マリア様がウインナーコーヒーで、私は紅茶。
「実は私もその銘柄が好きなのよ」
彼女はそう言うが、正直私には違いがよくわからない。
『お嬢様。旦那様からなんか高そうな茶葉が送られてきましたよぉ』
といって安井が出してくれるから、そのまま飲んでいるだけだ。でも、紅茶が好きなのは本当である。
「今日は来てくれてありがとう。いきなり声をかけてしまったから、驚いたでしょう?」
「い、いえ……」
マリア様はカップを口元に運ぶ。
彼女は手足が長いが、指もすらりとしていて美しい。白魚のような手、ってやつだ。
爪先には透明のマニキュアが塗られており、つやつやと輝いている。
私は思わず自分の爪を見た。栄養状態は悪くないはずだが、白い線がいくつも入っている。
こういうの、普段は気にならないんだけど…。
「それで、ここからが本題なのだけれど」
私は思わず背筋を伸ばした。ゴクリ、と唾を呑む。
「神崎さん。あなたはこの前、私の後輩を助けてくれたそうね」
「後輩……」
思い浮かぶのは一人しかいない。双葉さんだ。
「マリア様、じゃない聖さんは陸上部よね。もしかして双葉さんも?」
「ええ、桃はマネージャーなの。あの子は入学した時から孤立しがちで、私も心配していたのよね――だから私からもお礼を言わせて。ありがとう、神崎さん」
「そ、そんな……恐縮です」
マリア様に頭を下げさせちゃった!
自分がとてつもなく罪深いことをしてしまった気になる。
一方で、私は彼女の行動に違和感を抱いていた。
後輩を助けてもらったお礼を言う――本当に、それだけの理由で私を呼び出したのだろうか。
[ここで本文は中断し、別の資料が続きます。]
Lemma refund_posted_moves n now t key amount da dr d w e d' :
  Inv d -> 0 < pr_AmountMinor n ->
  (da = - pr_AmountMinor n \/ dr = - pr_AmountMinor n) ->
  refund_posted n now t key amount da dr d w e d' -> refund_moves n da dr d d'.
Proof.
  intros HI Hpos Hd (d1 & Hop & Hw & Hu & Hc & Ha & Hr & _ & _ & (EW & _)).
  assert (d1 = d) as ->.
  { destruct Hop as [|i Hi Hno]; [done|exfalso]. simpl in Hw.
    apply lookup_insert_Some in Hw as [[_ Hz]|[_ Hw]].
    - rewrite <- Hz in Ha, Hr. cbn [zero_wallet w_Available w_Reserved] in Ha, Hr. i64_unfold. lia.
    - specialize (Hno _ _ Hw). unfold wallet_owned in Hno.
      by rewrite Hu, Hc, uuid_eqb_refl, String.eqb_refl in Hno. }
  exists w. eexists. split_and!; [done..|exact EW|done|done].
Qed.

(** each payment-refund operation either replays the entry it already wrote
    for the payment order, changing nothing, or moves exactly the refunded
    amount once: the hold from available to reserved, on an active wallet; the
    completion out of reserved and the release back to available, both only
    for an order whose hold is in the ledger. *)
Theorem refunds_move_exactly_the_amount input now ids d :
  reachable d -> in_i64 (pr_AmountMinor input) ->
  (forall s' e, HoldPaymentRefundInTx input now (ids, d) = Ok (s', e) ->
     exists n, normalizePaymentRefundInput input = Ok n /\
       (s'.2 = d \/ refund_moves n (- pr_AmountMinor n) (pr_AmountMinor n) d s'.2))
  /\ (forall s' e, CompletePaymentRefundInTx input now (ids, d) = Ok (s', e) ->
     exists n, normalizePaymentRefundInput input = Ok n /\
       (s'.2 = d \/ ((exists k, refund_held n k d)
                    /\ refund_moves n 0 (- pr_AmountMinor n) d s'.2)))
  /\ (forall s' e, ReleasePaymentRefundInTx input now (ids, d) = Ok (s', e) ->
     exists n, normalizePaymentRefundInput input = Ok n /\
       (s'.2 = d \/ ((exists k, refund_held n k d)
                    /\ refund_moves n (pr_AmountMinor n) (- pr_AmountMinor n) d s'.2))).
Proof.
  intros HI%reachable_Inv Hamt. split_and!; intros s' e Hm.
  - apply HoldPaymentRefund_ok in Hm as (n & Hn & [(-> & _)|(w & _ & Hm)]); [| |done..];
      exists n; (split; [done|]); [by left|right].
    apply normalizePaymentRefundInput_ok in Hn as (_ & Hpos & _).
    eapply refund_posted_moves; [done|done|by left|exact Hm].
  - apply CompletePaymentRefund_ok in Hm as (n & Hn & [(-> & _)|(w & Hh & Hm)]); [| |done..];
      exists n; (split; [done|]); [by left|right].
    apply normalizePaymentRefundInput_ok in Hn as (_ & Hpos & _).
    split; [by eauto|]. eapply refund_posted_moves; [done|done|by right|exact Hm].
  - apply ReleasePaymentRefund_ok in Hm as (n & Hn & [(-> & _)|(w & Hh & Hm)]); [| |done..];
      exists n; (split; [done|]); [by left|right].
    apply normalizePaymentRefundInput_ok in Hn as (_ & Hpos & _).
    split; [by eauto|]. eapply refund_posted_moves; [done|done|by right|exact Hm].
Qed.

End theorems.

(** ** Instances *)
Import BillingDemo.

Definition demo_quote : Quote :=
  {| q_PriceVersionID := 50%N; q_Currency := "USD"; q_AmountMinor := 150; q_Estimated := false |}.

Lemma demo2_reserve :
  exists s' r, Reserve (demo_reserve "req-1" (Some 500)) demo_quote 1000 (ids_from 200, demo2)
               = Ok (s', r).
Proof. do 2 eexists. vm_compute. reflexivity. Qed.

Lemma Reserve_holds_exactly_the_quote_witness :
  exists s' r, Reserve (demo_reserve "req-1" (Some 500)) demo_quote 1000 (ids_from 200, demo2)
               = Ok (s', r)
    /\ (s'.2 = demo2 \/ r_AmountMinor r = 150).
Proof.
  destruct demo2_reserve as (s' & r & Hm). exists s', r. split; [exact Hm|].
  destruct (Reserve_holds_exactly_the_quote (demo_reserve "req-1" (Some 500)) demo_quote 1000
    (ids_from 200) demo2 s' r demo2_reachable ltac:(vm_compute; by split) Hm)
    as [(E & _)|(_ & _ & _ & _ & _ & E & _)]; [left; exact E|right; exact E].
Defined.

Lemma demo2_service_reserve :
  exists s' r, Service_Reserve 4096 (demo_reserve "req-1" (Some 500)) 1000 1000 (ids_from 200, demo2)
               = Ok (s', r) /\ r_Status r <> ReservationNone /\ s'.2 = demo3.
Proof. do 2 eexists. split_and!; [vm_compute; reflexivity|done|vm_compute; reflexivity]. Qed.

Lemma Reserve_retry_returns_the_reservation_witness :
  exists s' r r2, Service_Reserve 4096 (demo_reserve "req-1" (Some 500)) 1000 1000 (ids_from 200, demo2)
               = Ok (s', r)
    /\ Service_Reserve 4096 (demo_reserve "req-1" (Some 500)) 5000 5000 ([999%N], demo5)
       = Ok (([], demo5), r2) /\ r_ID r2 = r_ID r.
Proof.
  destruct demo2_service_reserve as (s' & r & Hm & Hn & Es).
  assert (rtc step s'.2 demo5) as Hs by (rewrite Es; exact demo3_to_demo5).
  destruct (Reserve_retry_returns_the_reservation 4096 (demo_reserve "req-1" (Some 500)) 1000 1000
    5000 5000 (ids_from 200) demo2 s' r demo5 999%N [] demo2_reachable eq_refl Hm Hn Hs)
    as (r2 & Hm2 & Eid & _).
  exists s', r, r2. split; [exact Hm|split; [exact Hm2|exact Eid]].
Defined.

Lemma demo2_has_wallet :
  exists w, wallets demo2 !! 100%N = Some w /\ w_UserID w = demo_user /\ w_Currency w = "USD"
    /\ w_Available w = 1000 /\ w_Status w = "active" /\ w_FinancialHold w = false.
Proof. eexists. split; [vm_compute; reflexivity|]. done. Qed.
私はすでに双葉さん本人から、お礼の言葉とともにクッキーを受け取っている。これ以上の感謝は過剰だ。
それに、いくら仲が良かったとしても、保護者でもない人が代わりにお礼を言いに来るのはおかしいと思う。
私が無意識に疑いのまなざしを向けていたせいか、マリア様は覚悟を決めたように表情を引き締めた。
「それで、ここからが本題なのだけれど」
やはり、そうきたか。
突然場の空気が緊迫したものとなり、私は身構える。
――まさか本当に、市之瀬君に近づくな、とか言われるのでは?
しかし、マリア様の口から飛び出したのは、予想外の一言だった。